It doesn't matter to me.  Tell me the story that you feel needs telling.  If you feel this 30,000 word subplot is worth telling then give it to me and if I agree I'll buy more of  your stuff.

As for price, it really doesn't matter that much to me.  If I spend three dollars on something and get three hours of entertainment out of it, I'm fine with that.


----------



## Carol (was Dara) (Feb 19, 2011)

Tim C. Taylor said:


> So, readers, are you reading more novellas than before you got your Kindle? If you read novellas, is that because they happen to be around or do you seek them out?
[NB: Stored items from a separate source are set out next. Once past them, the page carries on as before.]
(** C34: a rollout settles, but for empty lists. A machine made from a control plane
    that went through the defaulting webhook, no earlier than its rollout time, with
    its version and an infrastructure object cloned from its template, has a
    KThreesConfig that was made from the specification, defaulted by its own
    webhook, and kept and read as JSON. Whatever version that configuration got, the
    machine is up to date and never picked for a rollout when the specification has
    no list that is empty and not nil; and when it has one, the machine is found
    outdated, although it was just made, unless it is being deleted. *)
Theorem new_machine_up_to_date (k : KThreesControlPlane) (c : ControlPlane) m om v st :
  let kcp := KThreesControlPlane_Default k in
  let spec := KCPConfigSpec (KCPSpec kcp) in
  made_from kcp c m ->
  ContractRef_IsDefined (BootstrapConfigRef m) = true ->
  KthreesConfigs c !! MName m = Some (read_back om v spec st) ->
  (stored_spec spec = spec ->
     MachinesNeedingRollout c !! MName m = None /\ UpToDateMachines c !! MName m = Some m)
  /\ (stored_spec spec <> spec -> HasDeletionTimestamp m = false ->
     MachinesNeedingRollout c !! MName m = Some m).
Proof.
  intros kcp spec Hmade Hb Hc. pose proof (read_back_matches _ k m om v st Hb Hc) as HM. fold kcp spec in HM.
  pose proof (made_from_matches _ _ _ Hmade) as HE. destruct Hmade as [Hk Hin Hr _ _]. split; intros Hs.
  - assert (HN : MachinesNeedingRollout c !! MName m = None).
    { apply eq_None_not_Some. intros [m' (Hm' & _ & Hd)%MachinesNeedingRollout_lookup].
      rewrite Hin in Hm'. injection Hm' as <-. rewrite Hk in Hd. destruct Hd as [Hd|Hd].
      - apply ShouldRolloutAfter_spec in Hd. simpl in Hr, Hd. lia.
      - rewrite HE in Hd. apply HM in Hs. congruence. }
    split; [done|]. unfold UpToDateMachines. by apply Difference_lookup.
  - intros Hd. apply MachinesNeedingRollout_lookup. split; [done|]. split; [done|]. right. rewrite Hk, HE.
    destruct (MatchesKThreesBootstrapConfig _ _ _); [|done]. destruct Hs. by apply HM.
Qed.

End Rollout.

(** ** Reading changes nothing *)

(** The commands that only read, or that prepare a patch locally. *)
Definition is_read (c : cmd) : bool :=
  match c with
  | Now | GetSecret _ | GetConfigMap _ | GetMachine _ | ListMachines _ _ | NewPatchHelper _
  | GetExternal _ _ | GetKThreesConfig _ | GetOwnerCluster _ | GetKCP _ => true
  | _ => false
  end.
I never really thought about reading novellas and short stories until I got my Kindle. Then I discovered I liked them, so these days, although I don't go looking specifically for shorts, if I stumble across one that looks good I'm open to buying it.



Tim C. Taylor said:


> So... why do you write novellas?


Because I have a naturally tendency to write short. I used to fight it but not anymore. Since I'm not writing to fit a publisher's length requirements I'm now free to explore the lengths that seem right for each individual story.


----------



## Carol (was Dara) (Feb 19, 2011)

Gregory Lynn said:


> I'm reading Robin Hobb's Assassin's Quest right now and I literally don't know how long it is.


Are you liking it? Because that series is one of my all time favorites - I've read everything by Robin Hobb. If you do like the _Farseer_ series you might check out Hobb's _Tawny Man _ books next. They're in the same world and follow the same characters.


----------



## Gregory Lynn (Aug 9, 2011)

Dara England said:


> Are you liking it? Because that series is one of my all time favorites - I've read everything by Robin Hobb. If you do like the _Farseer_ series you might check out Hobb's _Tawny Man _ books next. They're in the same world and follow the same characters.


I'm only about four chapters in and I'd like to smack Fitz upside the head but I really liked the previous two so I am sure this one will be excellent.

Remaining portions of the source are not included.